Stored data:
+-------+

(** X4: every identifier has exactly one outcome.  For candidates whose ids
    and names can be dictionary keys, an expression with [n] commas has
    [n + 1] identifiers, and each of them either selects one item or logs
    one error: the number of items returned plus the number of lines logged
    is the number of identifiers, and nothing but errors is logged. *)
Theorem find_items_one_outcome_per_identifier w items identifiers
    id_key name_key :
  keys_ok (w_heap w) id_key items = true ->
  keys_ok (w_heap w) name_key items = true ->
  exists out errs,
    find_items_by_identifier items identifiers id_key name_key w
    = (Ok out, logged w errs)
    /\ (length out + length errs = S (commas identifiers))%nat
    /\ Forall is_error errs.
Proof.
  intros Hid Hname. eexists _, _. split; [by apply find_items_run|].
  unfold selected, complaints.
  set (r := resolve items (index_map (w_heap w) id_key items)
              (index_map (w_heap w) name_key items)).
  assert (Hlen : length (tokens identifiers) = S (commas identifiers)).
  { unfold tokens. by rewrite length_map, split_length. }
  rewrite <- Hlen. clear Hlen. split.
  - induction (tokens identifiers) as [|t ts IH]; [done|]. csimpl.
    rewrite !length_app.
    destruct (resolve_one_outcome items (index_map (w_heap w) id_key items)
                (index_map (w_heap w) name_key items) t) as [H1 _].
    fold r in H1. lia.
  - apply Forall_bind, Forall_forall. intros t _.
    apply (resolve_one_outcome items _ _ t).
Qed.

Lemma find_items_one_outcome_per_identifier_witness :
  exists out errs,
    find_items_by_identifier [1; 2; 3]%positive "2,zz,,web" "id" "name"
      (ex_world "") = (Ok out, logged (ex_world "") errs)
    /\ (length out + length errs = 4)%nat.
Proof.
  destruct (find_items_one_outcome_per_identifier (ex_world "")
              [1; 2; 3]%positive "2,zz,,web" "id" "name" eq_refl eq_refl)
    as (out & errs & Hrun & Hlen & _).
  by exists out, errs.
Defined.

(** ** IdentifierResolver: decimal numerals *)

Lemma lstrip_digits s : all_digits s = true -> lstrip s = s.
Proof.
  destruct s as [|c s]; [done|]. simpl. intros H.
  apply andb_prop in H as [Hc _]. apply bool_decide_eq_true in Hc.
  destruct c as [b0 b1 b2 b3 b4 b5 b6 b7].
  destruct b0, b1, b2, b3, b4, b5, b6, b7; try reflexivity;
    by destruct Hc as [? Hc]; vm_compute in Hc.
Qed.

Lemma rstrip_digits s : all_digits s = true -> rstrip s = s.
Proof.
  induction s as [|c s IH]; [done|]. simpl. intros H.
  apply andb_prop in H as [Hc Hs]. rewrite (IH Hs).
  destruct s as [|c' s]; [|done].
  apply bool_decide_eq_true in Hc.
  destruct c as [b0 b1 b2 b3 b4 b5 b6 b7].
  destruct b0, b1, b2, b3, b4, b5, b6, b7; try reflexivity;
    by destruct Hc as [? Hc]; vm_compute in Hc.
Qed.

Lemma split_digits s : all_digits s = true -> split ","%char s = [s].
Proof.
  induction s as [|c s IH]; [done|]. simpl. intros H.
  apply andb_prop in H as [Hc Hs]. rewrite (IH Hs).
  apply bool_decide_eq_true in Hc.
  destruct c as [b0 b1 b2 b3 b4 b5 b6 b7].
  destruct b0, b1, b2, b3, b4, b5, b6, b7; try reflexivity;
    by destruct Hc as [? Hc]; vm_compute in Hc.
Qed.

Lemma pretty_char_digit x :
  (x < 10)%N -> digit (pretty_N_char x) = Some (Z.of_N x).
Proof.
  intros Hx.
  assert (x = 0 \/ x = 1 \/ x = 2 \/ x = 3 \/ x = 4 \/ x = 5 \/ x = 6
          \/ x = 7 \/ x = 8 \/ x = 9)%N as H by lia.
  repeat (destruct H as [->|H]; [reflexivity|]). by subst.
Qed.

Lemma pretty_char_not_underscore x :
  (x < 10)%N -> Ascii.eqb (pretty_N_char x) "_"%char = false.
Proof.
  intros Hx.
  assert (x = 0 \/ x = 1 \/ x = 2 \/ x = 3 \/ x = 4 \/ x = 5 \/ x = 6
          \/ x = 7 \/ x = 8 \/ x = 9)%N as H by lia.
  repeat (destruct H as [->|H]; [reflexivity|]). by subst.
Qed.

Lemma pretty_go_length x s :
  (String.length s <= String.length (pretty_N_go x s))%nat.
Proof.
  revert s. induction (N.lt_wf_0 x) as [x _ IH]; intros s.
  destruct (decide (x = 0)%N) as [->|Hx]; [by rewrite pretty_N_go_0|].
  rewrite pretty_N_go_step by lia.
  etrans; [|apply IH, N.div_lt; lia]. simpl. lia.
Qed.

Lemma pretty_go_nonempty x s : (0 < x)%N -> pretty_N_go x s <> "".
Proof.
  intros Hx H. rewrite pretty_N_go_step in H by done.
  pose proof (pretty_go_length (x `div` 10)
                (String (pretty_N_char (x `mod` 10)) s)) as Hlen.
  rewrite H in Hlen. simpl in Hlen. lia.
Qed.

Lemma pretty_go_digits x s :
  all_digits s = true -> all_digits (pretty_N_go x s) = true.
Proof.
  revert s. induction (N.lt_wf_0 x) as [x _ IH]; intros s Hs.
  destruct (decide (x = 0)%N) as [->|Hx]; [by rewrite pretty_N_go_0|].
  rewrite pretty_N_go_step by lia. apply IH.
  - apply N.div_lt; lia.
  - simpl. rewrite Hs, pretty_char_digit by (apply N.mod_lt; lia).
    rewrite bool_decide_eq_true_2 by (by eexists). done.
Qed.
(** X12. The row that [print_results] logs lines up with the header of
    [get_desc].  When the metrics give one mean result per key (each
    formatted by [%11.3g] to at most 11 characters, as Python does) the hook
    logs exactly one line, of 22 + 11 * (number of keys) characters; for the
    five attribute keys that is the width of the header returned by
    [get_desc].  When the number of mean results differs from the number
    of keys the format does not fit: [TypeError] is raised and nothing is
    logged. *)
Theorem print_results_lines_up_with_header (w : world) (rs : list F32.float) :
  metrics_mean_results host (v_metrics (self w)) = Ok rs ->
  Forall (fun x => (String.length (format_3g host x) <= 11)%nat) rs ->
  (length rs = length (metrics_keys host (v_metrics (self w))) ->
   exists line,
     print_results host w = (Ok tt, add_trace [LogInfo line] w)
     /\ String.length line = (22 + 11 * length rs)%nat
     /\ (length rs = 5%nat -> String.length line = String.length get_desc))
  /\ (length rs <> length (metrics_keys host (v_metrics (self w))) ->
      print_results host w = (Raise TypeError, w)).
Proof.
  intros Hrs Hfmt. unfold print_results. rewrite bind_gets, bind_lift, Hrs. split.
  - intros Hlen. rewrite bool_decide_true by done. eexists. split; [reflexivity|].
    assert (Hline : String.length
              (rjust 22 "all" +:+
               String.concat EmptyString (map (fun x => rjust 11 (format_3g host x)) rs))
            = (22 + 11 * length rs)%nat).
    { rewrite string_length_app, rjust_length.
      rewrite (concat_fields_length _ 11), length_map; [done|].
      apply Forall_map. eapply Forall_impl; [exact Hfmt|].
      intros x Hx. simpl in *. rewrite rjust_length. lia. }
    split; [exact Hline|]. intros H5. rewrite Hline, H5. reflexivity.
  - intros Hlen. by rewrite bool_decide_false.
Qed.

(** ** [finalize_metrics] *)

Lemma commutes_ret {A} (f : world -> world) (a : A) : commutes f (ret a).
Proof. by intros w. Qed.

Lemma commutes_raise {A} (f : world -> world) (e : pyerr) : commutes f (raise e : M A).
Proof. by intros w. Qed.

Lemma commutes_lift {A} (f : world -> world) (r : res A) : commutes f (lift r).
Proof. by intros w. Qed.

Lemma commutes_gets {A} (f : world -> world) (g : world -> A) :
  (forall w, g (f w) = g w) -> commutes f (gets g).
Proof. intros Hg w. unfold gets. cbn [fst snd]. by rewrite Hg. Qed.

Lemma commutes_bind {A B} (f : world -> world) (m : M A) (k : A -> M B) :
  commutes f m -> (forall a, commutes f (k a)) -> commutes f (bind m k).
Proof.
  intros Hm Hk w. unfold bind. rewrite Hm.
  destruct (m w) as [[a|e] w1]; cbn [fst snd]; [apply Hk|done].
Qed.

Lemma commutes_for_each {A} (f : world -> world) (g : A -> M unit) (l : list A) :
  (forall x, commutes f (g x)) -> commutes f (for_each g l).
Proof.
  intros Hg. induction l as [|x l IH]; cbn [for_each].
  - apply commutes_ret.
  - apply commutes_bind; [apply Hg|by intros _].
Qed.

Lemma commutes_getitem (f : world -> world) (batch : loc) (k : string) :
  (forall w, heap (f w) = heap w) -> commutes f (getitem batch k).
Proof.
  intros Hf w. unfold getitem. rewrite Hf.
  destruct (heap w !! batch) as [d|]; [|done]. by destruct (d !! k).
Qed.

Lemma finalized_append_stat (k : string) (x : tensor) : commutes finalized (append_stat k x).
Proof.
  intros w. unfold append_stat, finalized, finalize_metrics, modify. cbn.
  by destruct (attrs_stats (v_metrics (self w)) !! k).
Qed.

Lemma finalized_emit (e : effect) : commutes finalized (emit e).
Proof. by intros w. Qed.

Lemma update_metrics_finalized (preds : pyval) (batch : loc) :
  commutes finalized (update_metrics host preds batch).
Proof.
  unfold update_metrics, save_one_txt, as_tensor, index, as_dim.
  repeat first
    [ solve [apply commutes_ret]
    | solve [apply commutes_raise]
    | solve [apply commutes_lift]
    | solve [apply commutes_gets; by intros ?]
    | solve [apply commutes_getitem; by intros ?]
    | solve [apply finalized_append_stat]
    | solve [apply finalized_emit]
    | apply commutes_bind; [|intros ?]
    | apply commutes_for_each; intros [? ?]
    | match goal with
      | |- commutes _ (match ?x with _ => _ end) => destruct x
      end ].
Qed.

(** X13. [finalize_metrics] can be called at any time.  It never raises,
    copies the validator's speed and confusion matrix into the accumulator
    and keeps every recorded array; calling it twice is calling it once;
    and it commutes with [update_metrics]: an update after it gives the
    same result as before it, and the world that finalizing after the update
    would have given. *)
Theorem finalize_metrics_commutes_with_update_metrics (preds : pyval) (batch : loc)
    (w : world) :
  finalize_metrics w = (Ok tt, finalized w)
  /\ speed (v_metrics (self (finalized w))) = v_speed (self w)
  /\ confusion_matrix (v_metrics (self (finalized w))) = v_confusion_matrix (self w)
  /\ (forall k, stat k (finalized w) = stat k w)
  /\ finalized (finalized w) = finalized w
  /\ update_metrics host preds batch (finalized w)
     = ((update_metrics host preds batch w).1,
        finalized (update_metrics host preds batch w).2).
Proof.
  do 5 (split; [done|]). apply update_metrics_finalized.
Qed.

End Reporting.

(** ** The outcomes of the plot hooks *)

Section PlotOutcomes.

Lemma plot_val_samples_ok (batch : loc) (ni : Z) (w : world) (d : gmap string pyval)
    (images a : pyval) (n : nat) (c : tensor) :
  heap w !! batch = Some d -> d !! "img"%string = Some images -> len_of images = Ok n ->
  d !! "cls"%string = Some (PyTensor c) -> d !! "attributes"%string = Some a ->
  plot_val_samples batch ni w =
    (Ok tt,
     add_trace [PlotImages images (Torch.arange n) (Torch.view_flat c) a
                  (v_save_dir (self w) ++ ["val_batch" +:+ pretty ni +:+ "_labels.jpg"])
                  (v_names (self w)) (v_on_plot (self w))] w).
Proof.
  intros Hd Hi Hn Hc Ha. unfold plot_val_samples, len, as_tensor.
  rewrite (bind_ok _ _ _ _ _ (getitem_some _ _ _ _ _ Hd Hi)).
  rewrite (bind_ok _ _ _ _ _ (getitem_some _ _ _ _ _ Hd Hi)).
  rewrite bind_lift, Hn.
  rewrite (bind_ok _ _ _ _ _ (getitem_some _ _ _ _ _ Hd Hc)).
  rewrite bind_lift. cbn [tensor_of].
  rewrite (bind_ok _ _ _ _ _ (getitem_some _ _ _ _ _ Hd Ha)).
  by rewrite !bind_gets.
Qed.
(** C9.  [start] on a running engine changes nothing, opens no stream
    and returns with a warning; [stop] on a stopped engine changes
    nothing, does nothing and returns.  Started twice, an engine holds
    exactly one capture subscription; stopped twice, the second call is
    silent.  Neither redundant call raises. *)
Theorem C9_redundant_start_stop_are_noops :
  forall (self : t) (subscriptions : nat) (dev : device),
    (is_running self = true ->
     start self subscriptions dev =
     (self, subscriptions, [Log "warning" "Already running"], Returned)) /\
    (is_running self = false ->
     stop self subscriptions = (self, subscriptions, [], Returned)) /\
    (is_running self = false ->
     let '(self1, n1, _, _) := start self 0 Opens in
     let '(self2, n2, _, c2) := start self1 n1 dev in
     n1 = 1%nat /\ n2 = 1%nat /\ self2 = self1 /\
     is_running self2 = true /\ c2 = Returned) /\
    (let '(self1, n1, _, _) := stop self subscriptions in
     is_running self1 = false /\
     stop self1 n1 = (self1, n1, [], Returned)).
Proof.
  intros self subscriptions dev. repeat split.
  - intros H. unfold start. rewrite H. reflexivity.
  - intros H. unfold stop. rewrite H. reflexivity.
  - intros H. unfold start. rewrite H. cbn. repeat split.
  - unfold stop.
    destruct (is_running self) eqn:E; cbn [negb].
    + destruct (stream (set_running self false)) as [[|]|];
        cbn; split; reflexivity.
    + rewrite E. cbn. split; reflexivity.
Qed.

+-------+

> _Assigned task_:
Above are the entries. Output exactly the lines beginning with the line that has "Lemma finalized_emit (e" and ending with the line that has "solve [apply finalized_append_stat]".

> _Exercise solution_:
Lemma finalized_emit (e : effect) : commutes finalized (emit e).
Proof. by intros w. Qed.

Lemma update_metrics_finalized (preds : pyval) (batch : loc) :
  commutes finalized (update_metrics host preds batch).
Proof.
  unfold update_metrics, save_one_txt, as_tensor, index, as_dim.
  repeat first
    [ solve [apply commutes_ret]
    | solve [apply commutes_raise]
    | solve [apply commutes_lift]
    | solve [apply commutes_gets; by intros ?]
    | solve [apply commutes_getitem; by intros ?]
    | solve [apply finalized_append_stat]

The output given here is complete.